Вадим Николаевич спокойно наблюдал за ее мучениями.
– Если некому, кроме тебя, вытри сама.
– У меня ничего нет… Я не знаю… – маленькая грудь вздымалась все чаще, девушка на глазах теряла сознание, нащупывая рукой, на что опереться. Теперь отчетливо слышался болезненный свист ее тяжелого дыхания.
– А мне насрать. Сними блузку и вытри ею.
Девушка пошатнулась, послушно подняла руки, чтобы снять кофточку, и рухнула на пол. Скорчившись, она захрипела.
– Бери свой стакан, Крест, пошли отсюда, – Рак первым покинул комнату.
У входа в библиотеку он нехотя бросил охраннику:
– Вызови врача и отнеси «пшикалку». Там, в гостиной, у Елены приступ.
Охранник кинулся выполнять приказ.
– Что с ней? – Крестовский понемногу пришел в себя.
– Астма. – Патрон недовольно поморщился и сел в кресло. – Нужно было проверить ее у врачей, прежде чем жениться. Оплоша-а-а-л… В следующий раз умней буду. А ты, Крест, женат?
Впервые они заговорили о его личной жизни. Крестовский покачал головой. Страх на время оставил его. Вадим Николаевич нетерпеливо заерзал в своем кресле.
– А ну-ка, расскажи, расскажи… А я послушаю… Неужели один? Мне всегда казалось, что ты женат.

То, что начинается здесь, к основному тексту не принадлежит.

(* ===== verification/Archive.v ===== *)
(** * Archives and messages inside each other

    The walk through nested carriers: archive.go, archivepw.go, nested.go,
    cab.go, the part walk of mime.go and the worker calls of archiveworker.go. *)

From Stdlib Require Import ZArith Lia.
From Stdlib Require Ascii String.
From stdpp Require Import base strings list numbers.
From S2P Require Import Prelude GoStd GoText Base64 GoRegexp DecodeRuns ScanVerdict Retained DecodeFold DecodeWalk RarSolid Sniff Cab Batch Screnc ArchiveState Carriers.

Local Open Scope Z_scope.
Local Open Scope mailstrix_scope.
Local Open Scope archive_scope.

(** The extractors of the formats that are not archives.  One that carves
    children hands each to its first argument. *)
Class Extractors := {
  fromOOXMLParts : list ZipFile → M unit;
  fromOLE : (string → M unit) → string → Z → M unit;
  fromPDF : string → M unit;
  fromRTF : (string → M unit) → string → Z → M unit;
  fromSLK : string → M unit;
  fromHTMLSmuggling : (string → M unit) → string → Z → M unit;
  fromLauncherFields : string → M unit;
  msixManifestFields : string → Z → M (list string)
}.

Section Walk.
Context {T : TextEnv} {MT : MediaTypes} {F : Inflate} {L : ArchiveLibs} {W : RequestEnv} {N : TnefLib} {X : Extractors}.

(** ** Reading a member *)

(** The bytes, [None] when there are none because of an error, and whether
    the member goes on past the cap. *)
Definition readMemberTrunc (r : reading) : option (option string * bool) :=
  let data := clamp maxBytesPerMember (rd_bytes r) in
  if len (rd_bytes r) <? maxBytesPerMember then
    match rd_end r with
    | RPanic => None
    | REof => Some (Some data, false)
    | RFail _ => Some (if len data =? 0 then None else Some data, false)
    end
  else if maxBytesPerMember <? len (rd_bytes r) then Some (Some data, true)
  else match rd_end r with RPanic => None | _ => Some (Some data, false) end.

Definition readMemberRes (r : reading) : M (option string) :=
  x <- lift (readMemberTrunc r);;
  let '(data, truncated) := x in
  (if truncated : bool then stopHit "member-size" else ret tt);; ret data.

Definition readZipEntry (f : ZipFile) : M (option string) :=
  match zf_Open f with
  | None => ret None
  | Some r =>
      let data := clamp maxBytesPerBin (rd_bytes r) in
      if len (rd_bytes r) <? maxBytesPerBin then
        match rd_end r with
        | RPanic => panic
        | REof => ret (Some data)
        | RFail _ => ret (if len data =? 0 then None else Some data)
        end
      else ret (Some data)
  end.

(** ** Decoders on a worker

    A decoder that panics delivers [None]. *)

(** [runBoundedRan]: the value, whether it ran, whether it was abandoned. *)
Definition runBoundedRan {A} (fn : option A) : M (option A * bool * bool) :=
  λ s, (Some (match worker (a_tick s) with Ran => (fn, true, false) | Stalled => (None, true, true) | Refused => (None, false, false) end), next_tick s).

(** [runBounded]: [None] is the zero value. *)
Definition runBounded {A} (fn : option A) : M (option A * bool) :=
  x <- runBoundedRan fn;; let '(v, _, stalled) := x in ret (v, stalled).

(** [runBoundedPlain] under [runPlainDecoder]: [None] is a decoder that did
    not complete. *)
Definition runPlainDecoder {A} (fn : option A) : M (option A) :=
  x <- runBoundedRan fn;;
  let '(v, ran, stalled) := x in
  (if negb ran || stalled then modify (λ s, {| s with a_dropped := a_dropped s + 1 |}) else ret tt);;
  match v with
  | Some v => ret (Some v)
  | None => e <- expired;; (if e : bool then ret tt else stopHit decoderUnavailableKind);; ret None
  end.

(** ** Passwords *)

(** A member read with a password, its error being all that a wrong one
    shows: [None] is a failed attempt. *)
Definition openYekaMember (r : reading) : option (string * bool) :=
  let data := clamp maxBytesPerMember (rd_bytes r) in
  if len (rd_bytes r) <? maxBytesPerMember then
    match rd_end r with REof => if len data =? 0 then None else Some (data, false) | _ => None end
  else if maxBytesPerMember <? len (rd_bytes r) then Some (data, true)
  else match rd_end r with REof => Some (data, false) | RFail _ => Some (data, true) | RPanic => None end.

Definition openYekaMemberFresh (buf : string) (idx : nat) (pw : string) : option (string * bool) :=
  match yekazip_NewReader buf with
  | LOk files =>
      match files !! idx with
      | Some f => if yf_IsEncrypted f then match yf_Open f pw with LOk r => openYekaMember r | _ => None end else None
      | None => None
      end
  | _ => None
  end.

(** The extra records of a member: a well-formed AE-x record. *)
Fixpoint aes_extra (fuel : nat) (extra : string) : option bool :=
  match fuel with
  | O => Some false
  | Datatypes.S fuel =>
      if len extra <? 4 then Some false
      else
        id ← u16_at 0 extra; size ← u16_at 2 extra;
        if len extra <? 4 + size then Some false
        else
          d ← checked 4 (4 + size) extra;
          rest ← checked (4 + size) (len extra) extra;
          if (id =? 39169) && (size =? 7) then
            d0 ← byte_at 0 d; d2 ← byte_at 2 d; d3 ← byte_at 3 d; d4 ← byte_at 4 d;
            if ((d0 =? 1) || (d0 =? 2)) && (d2 =? 65) && (d3 =? 69) && (1 <=? d4) && (d4 <=? 3) then Some true
            else aes_extra fuel rest
          else aes_extra fuel rest
  end.
Definition hasAESExtra (extra : string) : option bool := aes_extra (Datatypes.S (String.length extra)) extra.

(** The candidates in turn: each asks the clock and the caps, is counted and
    runs on a worker; a stall ends decryption for the whole input. *)
Fixpoint try_candidates {A} (kdf : bool) (attempt : string → option A) (cands : list string) : M (option (string * A)) :=
  match cands with
  | [] => ret None
  | pw :: cands =>
      e <- expired;;
      stop <- gets (λ s, e || decryptExhausted s || (kdf && kdfExhausted s));;
      if stop : bool then ret None
      else
        countAttempt kdf;;
        x <- runBounded (attempt pw);;
        let '(v, stalled) := x in
        if stalled : bool then markDecryptStalled;; ret None
        else match v with Some a => ret (Some (pw, a)) | None => try_candidates kdf attempt cands end
  end.

Definition decryptMember (buf : string) (idx : nat) (kdf : bool) (declared : Z) : M (option (string * bool)) :=
  if maxBytesPerMember <? declared then ret None
  else x <- try_candidates kdf (openYekaMemberFresh buf idx) pwCandidates;; ret (snd <$> x).

Definition is_dictCap (e : lib_error) : bool := e_dictCap e.

(** [verify7zPassword]: the two results, [None] when both are false. *)
Inductive verified := Cracked | DictRefused.
Definition verify_read (f : SevenFile) : option verified :=
  if maxBytesPerMember <? sf_UncompressedSize f then None
  else
    match sf_Open f with
    | LErr e => if is_dictCap e then Some DictRefused else None
    | LPanic => None
    | LOk r =>
        if maxBytesPerMember <? len (rd_bytes r) then None
        else match rd_end r with REof => Some Cracked | RFail e => if is_dictCap e then Some DictRefused else None | RPanic => None end
    end.
Definition verify7zPassword (buf : string) (targetIdx : option nat) (pw : string) : option verified :=
  match sevenzip_NewReader buf (Some pw) with
  | LErr e => if is_dictCap e then Some DictRefused else None
  | LPanic => None
  | LOk files =>
      let any := f ← head (filter (λ f, negb (sf_IsDir f) && (sf_UncompressedSize f <=? maxBytesPerMember) = true) files); verify_read f in
      match targetIdx with
      | Some i => match files !! i with Some f => if sf_IsDir f then None else verify_read f | None => any end
      | None => any
      end
  end.

(** The password, empty when there is none, and whether the dictionary cap
    refused the archive. *)
Definition crack7zPassword (buf : string) (targetIdx : option nat) : M (string * bool) :=
  x <- try_candidates true (verify7zPassword buf targetIdx) pwCandidates;;
  ret (match x with Some (pw, Cracked) => (pw, false) | Some (_, DictRefused) => ("", true) | None => ("", false) end).

Definition open7zReader (buf pw : string) : option (list SevenFile) * bool :=
  match sevenzip_NewReader buf (Some pw) with LOk files => (Some files, false) | LErr e => (None, is_dictCap e) | LPanic => (None, false) end.

(** The first encrypted member a password can be checked on. *)
Fixpoint verify_rar (entries : list (RarHeader * reading)) : bool :=
  match entries with
  | [] => false
  | (h, r) :: entries =>
      if rh_IsDir h then verify_rar entries
      else if rh_Solid h then false
      else if negb (rh_Encrypted h) && negb (rh_HeaderEncrypted h) then verify_rar entries
      else if maxBytesPerMember <? rh_UnPackedSize h then verify_rar entries
      else if maxBytesPerMember <? len (rd_bytes r) then verify_rar entries
      else match rd_end r with REof => true | _ => false end
  end.
Definition verifyRarPassword (buf pw : string) : option unit :=
  match rardecode_NewReader buf (Some pw) with LOk rr => if verify_rar (rr_entries rr) then Some tt else None | _ => None end.
Definition crackRarPassword (buf : string) : M string :=
  x <- try_candidates true (verifyRarPassword buf) pwCandidates;; ret (default "" (fst <$> x)).
Definition openRarReader (buf pw : string) : option RarReader :=
  match rardecode_NewReader buf (Some pw) with LOk rr => Some rr | _ => None end.

Definition isEncryptedErr (e : lib_error) : bool := let t := ToLower (e_text e) in contains "password" t || contains "decrypt" t.

(** ** Members *)

(** [extractChild] one level deeper. *)
Definition Next : Type := string → M unit.
(** [extractChild] at any depth. *)
Definition Child : Type := Z → string → M unit.

Definition emitMember (next : Next) (data : string) : M unit :=
  recovered
    (if len data <? minMemberBytes then ret tt
     else
       stop <- gets (λ s, spent s || full s);;
       if stop : bool then archiveCapHit
       else
         ok <- append_text true data;;
         if negb ok then ret tt
         else count_member (len data);; set_archive;; next data).

(** A nil slice is shorter than any member. *)
Definition emit_read (next : Next) (data : option string) : M unit := emitMember next (default "" data).

Definition msixManifestName : string := "AppxManifest.xml".

Definition manifest_fields (data : string) : M (list string) := n <- gets (λ s, maxStreams - streams s);; msixManifestFields data n.

Definition emitZipMember (next : Next) (name : string) (data : option string) : M unit :=
  before <- gets a_members;;
  emit_read next data;;
  after <- gets a_members;;
  if bool_decide (name = msixManifestName) && (before <? after) then fields <- manifest_fields (default "" data);; append_texts false fields else ret tt.

(** *** Zip *)

Definition isOfficeClassPart (n : string) : bool :=
  existsb (HasPrefix n) ["word/"; "xl/"; "ppt/"; "visio/"; "customXml/"; "_rels/"; "docProps/"] || mem n ["[Content_Types].xml"; "mimetype"].
Definition isOfficePartName (n : string) : bool := isOfficeClassPart n || HasPrefix n "META-INF/".
Definition isOfficeZipReader (files : list ZipFile) : bool := existsb (λ f, isOfficeClassPart (zf_Name f)) (take (Z.to_nat maxZipEntries) files).

Definition isNestedCarrier (data : string) : M bool :=
  if HasPrefix data zipMagic || isArchive data || HasPrefix data oleMagic || isPDF data || isRTF data || isLNK data || isOneNote data || isTNEF data then ret true
  else pe <- lift (isValidPE data);; ret (pe || HasPrefix data cabMagic).

Definition zipEntryIsCarrier (f : ZipFile) : M bool :=
  match zf_Open f with
  | None => ret false
  | Some r => if (len (rd_bytes r) <? 4096) && match rd_end r with RPanic => true | _ => false end then panic else isNestedCarrier (clamp 4096 (rd_bytes r))
  end.

Definition priorityMemberExts : list string :=
  [".exe"; ".dll"; ".scr"; ".com"; ".pif"; ".cpl"; ".msi"; ".msp"; ".msix"; ".appx"; ".jar"; ".js"; ".jse"; ".vbs"; ".vbe"; ".wsf"; ".wsh";
   ".hta"; ".ps1"; ".psm1"; ".bat"; ".cmd"; ".lnk"; ".url"; ".iso"; ".img"; ".vhd"; ".vhdx"; ".one"; ".docm"; ".dotm"; ".xlsm"; ".xlam"; ".xlsb"; ".xll";
   ".pptm"; ".ppam"; ".doc"; ".xls"; ".ppt"; ".rtf"; ".chm"; ".reg"; ".svg"; ".html"; ".htm"].

(** [path.Ext]: from the last dot of the last path element on. *)
Definition path_Ext (name : string) : string :=
  let base := match cut_last (ascii_of_Z 47) name with Some (_, String _ t) => t | _ => name end in
  match cut_last (ascii_of_Z 46) base with Some (_, ext) => ext | None => "" end.

Definition is_priority (f : ZipFile) : bool := mem (ToLower (path_Ext (zf_Name f))) priorityMemberExts.

(** The entries with their places in the directory, priority members first. *)
Definition zipVisitOrder (files : list ZipFile) : list (nat * ZipFile) :=
  let entries := imap (λ i f, (i, f)) files in
  filter (λ e, is_priority e.2 = true) entries ++ filter (λ e, is_priority e.2 = false) entries.

Definition emitEncrypted (next : Next) (buf : string) (f : ZipFile) (i : nat) : M unit :=
  if (length pwCandidates =? 0)%nat then markEncryptedArchive
  else if maxBytesPerMember <? zf_UncompressedSize64 f then stopHit "member-size";; markEncryptedArchive
  else
    kdf <- lift (hasAESExtra (zf_Extra f));;
    x <- decryptMember buf i kdf (zf_UncompressedSize64 f);;
    match x with
    | None => markEncryptedArchive
    | Some (plain, trunc) =>
        (if trunc : bool then stopHit "member-size" else ret tt);;
        emitZipMember next (zf_Name f) (Some plain);;
        markDecryptedArchive
    end.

«Каза-а-алось! – мысленно огрызнулся Крестовский. – Тебе до меня и дела-то нет».
– Не женат, но живем вместе.
– Давно?
– Одиннадцать лет.
– Молоденькая?
– Моя сверстница.
Рак недоверчиво покосился:
– Да ну?
– Ей, как и мне, сорок.
– Геро-о-о-й… – Вадим Николаевич ухмыльнулся.
От обиды у Крестовского запылало лицо. «Педофил вонючий!» – он испытал невыразимое желание защитить свой выбор и свою не слишком удавшуюся жизнь.
– Она в цирке работала. Сначала на трапеции, потом, когда получила травму…
– Так-так… И что с ней случилось?
– Упала с большой высоты. Сильно покалечилась. Долго лечилась.
– Бедняжка… – Вадим Николаевич хлебнул виски и скорбно покачал головой.
– Когда мы познакомились, все было в прошлом.
– А что у тебя с той девчонкой?
Крестовский не сразу сообразил, что речь идет о Дайнеке. Его застали врасплох. Это была излюбленная тактика Вадима Николаевича.
– Проблемы больше нет, – ответил он с опозданием.
– Ты в этом уверен?
– Аб-со-лют-но! – на сей раз Крестовский действительно не сомневался в сказанном.
Но тут случилось то, чего он никак не ожидал.
– Как ее звали, эту девчушку?
– Людмила Дайнека.
– Так вот, чтоб ты знал, – Рак определенно смаковал ситуацию. – Она жива.
– Кто?
– Девчушка твоя – жива.
– Не-е-ет… – Крестовский непроизвольно ухмыльнулся. – Я уверен. Все кончено.
Вадим Николаевич поднял руку, рассматривая на просвет золотистую жидкость в своем стакане.
– Засунь свою уверенность себе в задницу! – Неожиданно он с силой швырнул стакан в дверь.
Раздался звон, и стеклянный витраж рассыпался на осколки. На звук тут же прибежал охранник.
– Пошел прочь!
– Слушаюсь.
Они снова остались вдвоем.
– Сейчас ты пойдешь домой, трахнешь свою циркачку и хорошенько пораскинешь мозгами, как поправить дело. Этот шанс для тебя последний.
Крестовский едва сдерживал себя, чтобы не побежать. Весь путь от дома до ворот его не оставляло ощущение, что в спину вот-вот выстрелят…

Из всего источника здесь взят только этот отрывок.